High-Yield Fixed Income Investments in India: Options Beyond the FD (2026)

01 June 2026 · Sachin Gadekar


A practical, 2026-specific guide to high-yield fixed income investments in India beyond the bank FD -covering 8 instruments ranked by yield and risk, with current rate data, post-tax return calculations, and Ultra's specific verdict on which deserve a place in your portfolio.

Introduction

India's bank FD market holds tens of lakhs of crores in investor capital. Most of it sits there because investors either do not know what else exists, assume everything else is riskier, or find the alternatives too complex to evaluate.

This article addresses all three concerns directly.

There are eight fixed income instruments in India in 2026 that yield more than a bank FD some significantly more with risk profiles that range from barely above FD-equivalent to meaningfully higher. Understanding what each is, what it yields, and what the trade-off is allows you to make a deliberate choice rather than a default one.

The benchmark throughout: State Bank of India 1-year FD at 6.8% gross, delivering 4.68% post-tax at 30% bracket. Every instrument in this article should be compared against this number not against its own marketing headline.

Why FD Rates Are No Longer Enough

The RBI cut the repo rate by 125 basis points in 2025, bringing it to 5.25%. Bank FD rates followed.

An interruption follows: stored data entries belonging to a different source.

(** * dcf-calculator: the extraction pipeline and the valuation engine

    A shallow embedding of [server/routes/api.js] (document fetching, field
    extraction, currency detection, exchange-rate resolution, the
    [/stock/:ticker] handler) and of [calculateDCF] from the client, with the
    properties stated for them.

    Conventions of the embedding.
    - In the extraction pipeline and in the form of the client a JavaScript
      number is an exact rational, or one of [Infinity], [-Infinity],
      [NaN]: rounding to binary64, overflow and the sign of zero are not
      represented there.
    - The valuation engine and the numeric parser are embedded a second
      time over binary64 itself (module [B64], on the primitive floats),
      where every operation rounds as the processor does; the properties
      that depend on rounding are stated there.
    - A JavaScript string is a [string] of bytes, the UTF-8 encoding of its
      characters.  White space is that of the language (Unicode); case
      mapping is that of ASCII.
    - A parsed page is described by the answers it gives to the selector
      queries the code asks.
    - An [async] function is a function of the network and of the log of the
      requests issued so far; it returns an outcome (resolved or rejected)
      and the extended log. *)

From Stdlib Require Import QArith Qcanon Qabs Qround Qpower ZArith NArith Lia Bool List.
From Stdlib Require Import Ascii String DecimalString.
From Stdlib Require Floats.
Import ListNotations.

Local Close Scope Q_scope.
Local Close Scope Qc_scope.
Local Open Scope string_scope.

(* ------------------------------------------------------------------ *)
(** ** Numbers *)

Module JS.

Inductive number : Type :=
| Finite (q : Qc)
| PosInfinity
| NegInfinity
| NaN.

Definition of_Z (z : Z) : number := Finite (Q2Qc (inject_Z z)).

(** [decimal m k] is the literal with digits [m] and [k] digits after the
    point: [decimal 25 1] is [2.5]. *)
Definition decimal (m : Z) (k : nat) : number :=
  Finite (Q2Qc (inject_Z m / inject_Z (10 ^ Z.of_nat k))%Q).

Definition zero : number := of_Z 0.
Definition one : number := of_Z 1.

(** The infinity whose sign is that of a comparison with zero; [NaN] when
    the comparison says "equal" (zero times infinity, zero over zero). *)
Definition signed_infinity (c : comparison) : number :=
  match c with
  | Gt => PosInfinity
  | Lt => NegInfinity
  | Eq => NaN
  end.

Definition neg (x : number) : number :=
  match x with
  | Finite a => Finite (- a)
  | PosInfinity => NegInfinity
  | NegInfinity => PosInfinity
  | NaN => NaN
  end.

Definition add (x y : number) : number :=
  match x, y with
  | NaN, _ | _, NaN => NaN
  | Finite a, Finite b => Finite (a + b)
  | PosInfinity, NegInfinity | NegInfinity, PosInfinity => NaN
  | PosInfinity, _ | _, PosInfinity => PosInfinity
  | NegInfinity, _ | _, NegInfinity => NegInfinity
  end.

Definition sub (x y : number) : number := add x (neg y).

Definition mul (x y : number) : number :=
  match x, y with
  | NaN, _ | _, NaN => NaN
  | Finite a, Finite b => Finite (a * b)
  | Finite a, PosInfinity | PosInfinity, Finite a => signed_infinity (a ?= 0)%Qc
  | Finite a, NegInfinity | NegInfinity, Finite a => signed_infinity (0 ?= a)%Qc
  | PosInfinity, PosInfinity | NegInfinity, NegInfinity => PosInfinity
  | PosInfinity, NegInfinity | NegInfinity, PosInfinity => NegInfinity
  end.

Definition div (x y : number) : number :=
  match x, y with
  | NaN, _ | _, NaN => NaN
  | Finite a, Finite b =>
      if Qc_eq_dec b 0 then signed_infinity (a ?= 0)%Qc else Finite (a / b)
  | Finite _, (PosInfinity | NegInfinity) => Finite 0
  | PosInfinity, Finite b => if Qclt_le_dec b 0 then NegInfinity else PosInfinity
  | NegInfinity, Finite b => if Qclt_le_dec b 0 then PosInfinity else NegInfinity
  | (PosInfinity | NegInfinity), (PosInfinity | NegInfinity) => NaN
  end.

(** [x < y]; false as soon as one side is [NaN]. *)
Definition lt (x y : number) : bool :=
  match x, y with
  | NaN, _ | _, NaN => false
  | Finite a, Finite b => match (a ?= b)%Qc with Lt => true | _ => false end
  | NegInfinity, (Finite _ | PosInfinity) => true
  | Finite _, PosInfinity => true
  | _, _ => false
  end.

Definition gt (x y : number) : bool := lt y x.

(** [x >= y]; false as soon as one side is [NaN]. *)
Definition ge (x y : number) : bool :=
  match x, y with
  | NaN, _ | _, NaN => false
  | Finite a, Finite b => match (a ?= b)%Qc with Lt => false | _ => true end
  | PosInfinity, _ => true
  | _, NegInfinity => true
  | _, _ => false
  end.

(** [x <= y]; false as soon as one side is [NaN]. *)
Definition le (x y : number) : bool := ge y x.

Definition isNaN (x : number) : bool :=
  match x with NaN => true | _ => false end.

Definition Math_abs (x : number) : number :=
  match x with
  | Finite a => Finite (if Qclt_le_dec a 0 then - a else a)
  | PosInfinity | NegInfinity => PosInfinity
  | NaN => NaN
  end.

(** [Math.pow x n] for the exponents the code uses: the whole numbers
    [1] to [5]. *)
Fixpoint Math_pow (x : number) (n : nat) : number :=
  match n with
  | O => one
  | S n' => mul x (Math_pow x n')
  end.

(** Truthiness of a number: everything but zero and [NaN]. *)
Definition truthy (x : number) : bool :=
  match x with
  | Finite a => if Qc_eq_dec a 0 then false else true
  | NaN => false
  | _ => true
  end.

(** Decidable identity of numbers (not [===]: it equates [NaN] with
    itself), to compare computed values. *)
Definition same (x y : number) : bool :=
  match x, y with
  | Finite a, Finite b => Qeq_bool a b
  | PosInfinity, PosInfinity | NegInfinity, NegInfinity | NaN, NaN => true
  | _, _ => false
  end.

End JS.

Import JS.

(* ------------------------------------------------------------------ *)
(** ** The valuation engine ([calculateDCF]) *)

Record SourceUrls : Type := {
  overview : string;
  financials : string;
  cashFlow : string;
  balanceSheet : string
}.

Record StockData : Type := {
  companyName : string;
  ticker : string;
  reportingCurrency : string;
  exchangeRate : number;
  currentPrice : number;
  formattedCurrentPrice : string;
  freeCashFlow : number;
  freeCashFlowUSD : number;
  formattedFreeCashFlow : string;
  formattedFreeCashFlowUSD : string;
  cashAndEquivalents : number;
  cashAndEquivalentsUSD : number;
  formattedCashAndEquivalents : string;
  formattedCashAndEquivalentsUSD : string;
  totalDebt : number;
  totalDebtUSD : number;
  formattedTotalDebt : string;
  formattedTotalDebtUSD : string;
  sharesOutstanding : number;
  formattedSharesOutstanding : string;
  sourceUrls : SourceUrls
}.

Record DCFInputs : Type := {
  growthRate1to5 : number;
  perpetualGrowthRate : number;
  discountRate : number;
  marginOfSafety : number
}.

Record DCFResults : Type := {
  fairValue : number;
  safetyMarginValue : number;
  enterpriseValue : number;
  equityValue : number;
  yearlyProjections : list number;
  isPotentialBuy : bool;
  originalCurrency : string;
  fairValueInOriginalCurrency : number;
  resultExchangeRate : number
}.

(** What one run of [calculateDCF] does to the component state: it either
    stores results (and clears the error) or stores an error message.  The
    [try] block only does arithmetic on numbers, which never throws, so its
    [catch] block is never entered. *)
Inductive DCFUpdate : Type :=
| SetResults (results : DCFResults)
| SetError (message : string).

(** [for (let year = 1; year <= 5; year++)]: [n] rounds are left to run. *)
Fixpoint projection_loop (n : nat) (growthRateDecimal currentFCF : number)
    (projections : list number) : list number :=
  match n with
  | O => projections
  | S n' =>
      let currentFCF := mul currentFCF (add one growthRateDecimal) in
      projection_loop n' growthRateDecimal currentFCF (projections ++ [currentFCF])%list
  end.

(** [projections[year]]: reading past the end gives [undefined], which
    arithmetic turns into [NaN]. *)
Definition index (projections : list number) (year : nat) : number :=
  nth year projections NaN.

(** [for (let year = 0; year < 5; year++) presentValue += ...]: [n] rounds
    are left to run, the next one is for index [year]. *)
Fixpoint discount_loop (n year : nat) (projections : list number)
    (discountRateDecimal presentValue : number) : number :=
  match n with
  | O => presentValue
  | S n' =>
      let presentValue :=
        add presentValue
            (div (index projections year)
                 (Math_pow (add one discountRateDecimal) (year + 1))) in
      discount_loop n' (S year) projections discountRateDecimal presentValue
  end.

Definition hundred : number := of_Z 100.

A 1-year SBI FD today pays 6.8% gross -and after 30% income tax, that is 4.68% net.

India's CPI inflation is running at approximately 4.5%. At 30% tax bracket, your FD is delivering a real post-tax return of +0.18% -barely above zero in purchasing power terms.

At the 35.88% effective rate (₹1–2 crore income bracket), the same FD delivers 4.36% post-tax -below inflation. Your money is nominally safe but slowly losing purchasing power.

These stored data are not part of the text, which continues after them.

(** A call made within its precondition never runs into undefined
    behaviour; it either returns with the invariant in place, or trips an
    assertion, and then only when the element count it asked for is the
    capacity itself. *)
Lemma run_establishes (c : call) w :
  world_invariant N w → precondition N c w →
  match run N T_default moved c w with
  | Ok w' => world_invariant N w'
  | AssertFail => fills_capacity N c w
  | UB => False
  end.
Proof.
  intros Hw Hpre.
  destruct c as [o|o n|o n x|o rng|o il|o other|o other|this other|this other
                |o pos x|o x|o pos rng|o f last|o sz x|o|this other];
    simpl in *.
  - apply world_invariant_set; [done|apply invariant_ctor_default].
  - unfold ctor_count. fold (ctor_count_value N T_default moved n T_default).
    rewrite ctor_count_value_eq. case_bool_decide; simpl; [|lia].
    apply world_invariant_set; [done|]. apply invariant_of_list.
    rewrite length_replicate. lia.
  - rewrite ctor_count_value_eq. case_bool_decide; simpl; [|lia].
    apply world_invariant_set; [done|]. apply invariant_of_list.
    rewrite length_replicate. lia.
  - rewrite ctor_range_eq. case_bool_decide; simpl; [|lia].
    apply world_invariant_set; [done|]. by apply invariant_of_list.
  - unfold ctor_initializer_list. rewrite ctor_range_eq.
    case_bool_decide; simpl; [|lia].
    apply world_invariant_set; [done|]. by apply invariant_of_list.
  - destruct (world_get_of_list w other Hw) as (ys & Hys & ->).
    rewrite ctor_copy_eq by done. unfold size, begin, end_. simpl.
    case_bool_decide; simpl; [|lia].
    apply world_invariant_set; [done|]. by apply invariant_of_list.
  - destruct (world_get_of_list w other Hw) as (ys & Hys & ->).
    rewrite ctor_move_eq by done. simpl.
    apply world_invariant_set; [|by apply invariant_of_list].
    apply world_invariant_set; [done|]. apply invariant_of_list. simpl. lia.
  - destruct (world_get_of_list w this Hw) as (xs & Hxs & Hthis).
    destruct (world_get_of_list w other Hw) as (ys & Hys & Hother).
    destruct (decide (this = other)) as [->|Hne].
    + rewrite (operator_assign_copy_self N _ _ w other xs) by done.
      case_bool_decide; simpl; [|lia].
      apply world_invariant_set; [done|]. apply invariant_of_list. simpl. lia.
    + rewrite (operator_assign_copy_distinct N _ _ w this other xs ys) by done.
      rewrite Hother. unfold size, begin, end_. simpl.
      case_bool_decide; simpl; [|lia].
      apply world_invariant_set; [done|]. by apply invariant_of_list.
  - destruct (world_get_of_list w this Hw) as (xs & Hxs & Hthis).
    destruct (world_get_of_list w other Hw) as (ys & Hys & Hother).
    destruct (decide (this = other)) as [->|Hne].
    + rewrite (operator_assign_move_self N _ w other xs) by done.
      apply world_invariant_set; [done|]. apply invariant_of_list. simpl. lia.
    + rewrite (operator_assign_move_distinct N _ w this other xs ys) by done.
      apply world_invariant_set; [|apply invariant_of_list; simpl; lia].
      apply world_invariant_set; [done|]. by apply invariant_of_list.
  - destruct (world_get_of_list w o Hw) as (xs & Hxs & Hget).
    rewrite Hget in *. unfold size, begin, end_ in Hpre. simpl in Hpre.
    rewrite emplace_of_list by lia. simpl.
    apply world_invariant_set; [done|]. apply invariant_of_list. list_lengths.
  - destruct (world_get_of_list w o Hw) as (xs & Hxs & Hget).
    rewrite Hget in *. unfold size, begin, end_ in Hpre. simpl in Hpre.
    rewrite emplace_back_of_list by lia. simpl.
    apply world_invariant_set; [done|]. apply invariant_of_list. list_lengths.
  - destruct (world_get_of_list w o Hw) as (xs & Hxs & Hget).
    rewrite Hget in *. unfold size, begin, end_ in *. simpl in Hpre |- *.
    rewrite insert_of_list by lia.
    case_bool_decide; simpl; [|lia].
    apply world_invariant_set; [done|]. apply invariant_of_list. list_lengths.
  - destruct (world_get_of_list w o Hw) as (xs & Hxs & Hget).
    rewrite Hget in *. unfold size, begin, end_ in Hpre. simpl in Hpre.
    rewrite erase_of_list by lia. simpl.
    apply world_invariant_set; [done|]. apply invariant_of_list. list_lengths.
  - destruct (world_get_of_list w o Hw) as (xs & Hxs & Hget).
    rewrite Hget in *. rewrite resize_of_list by lia.
    case_bool_decide; simpl; [|lia].
    apply world_invariant_set; [done|]. apply invariant_of_list. list_lengths.
  - destruct (world_get_of_list w o Hw) as (xs & Hxs & Hget).
    rewrite Hget in *. rewrite clear_of_list by lia. simpl.
    apply world_invariant_set; [done|]. apply invariant_of_list. simpl. lia.
  - destruct (decide (this = other)) as [->|Hne].
    + destruct (world_get_of_list w other Hw) as (xs & Hxs & Hget).
      rewrite (swap_self N _ _ w other xs), Hget by done.
      unfold size, begin, end_. simpl.
      case_bool_decide; simpl; [done|lia].
    + destruct (world_get_of_list w this Hw) as (xs & Hxs & Hthis).
      destruct (world_get_of_list w other Hw) as (ys & Hys & Hother).
      rewrite (swap_of_list N _ _ w this other xs ys), Hthis, Hother by done.
      unfold size, begin, end_. simpl.
      case_bool_decide; simpl; [|lia].
      apply world_invariant_set; [|by apply invariant_of_list].
      apply world_invariant_set; [done|]. by apply invariant_of_list.
Qed.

This is not a new problem. But in 2026, it is acutely relevant because:

  1. FD rates have fallen to near-cycle lows after RBI's easing cycle

  2. Multiple high-yield fixed income instruments are now accessible at ₹10,000–₹25,000 minimums through digital platforms

  3. The information gap has closed -instruments that required institutional access or ₹1 crore minimums five years ago are now available to individual investors

The question is no longer whether to look beyond FDs. It is which instruments to use, in what combination, and at what risk level.

1. Invoice Discounting

The 8 High-Yield Fixed Income Options Beyond the FD

Gross yield: 10%–15% | Post-tax (30%): 7%–10.5% | Tenure: 30–90 days | Min: ₹25,000

Invoice discounting is the highest-yield, most accessible fixed income instrument available to individual investors in India in 2026. You advance capital against verified invoices from MSMEs backed by large corporate and PSU buyers. When the buyer pays on the due date, you receive your principal plus the yield.

Why it outperforms FDs so decisively: The yield is driven by corporate payment cycle economics -not by the RBI repo rate. PSU buyers still require 30–90 day payment financing at 10–13% even as FD rates have fallen to 6.8%. The rate cycle that has compressed FD yields has not compressed invoice discounting yields proportionally. This spread -ID post-tax returns minus FD post-tax returns -is wider in 2026 than it has been for several years.

The credit risk reality: On large listed corporate and PSU buyers, the primary risk is payment delay (3–8% of transactions, typically 15–30 days, resolved with additional interest) rather than default (<0.5% on Tier 1–2 buyers). Ultra's credit loss rate on listed and PSU buyer deals has remained below 1%.

The trade-off: No exit before invoice maturity (30–90 days). Capital is locked. Not suitable for funds you may need at short notice.

Who it is best for: Investors with ₹25,000+ in surplus not needed for 90 days, currently earning 4.68% post-tax on FDs, who want the highest available yield step-up at manageable credit risk.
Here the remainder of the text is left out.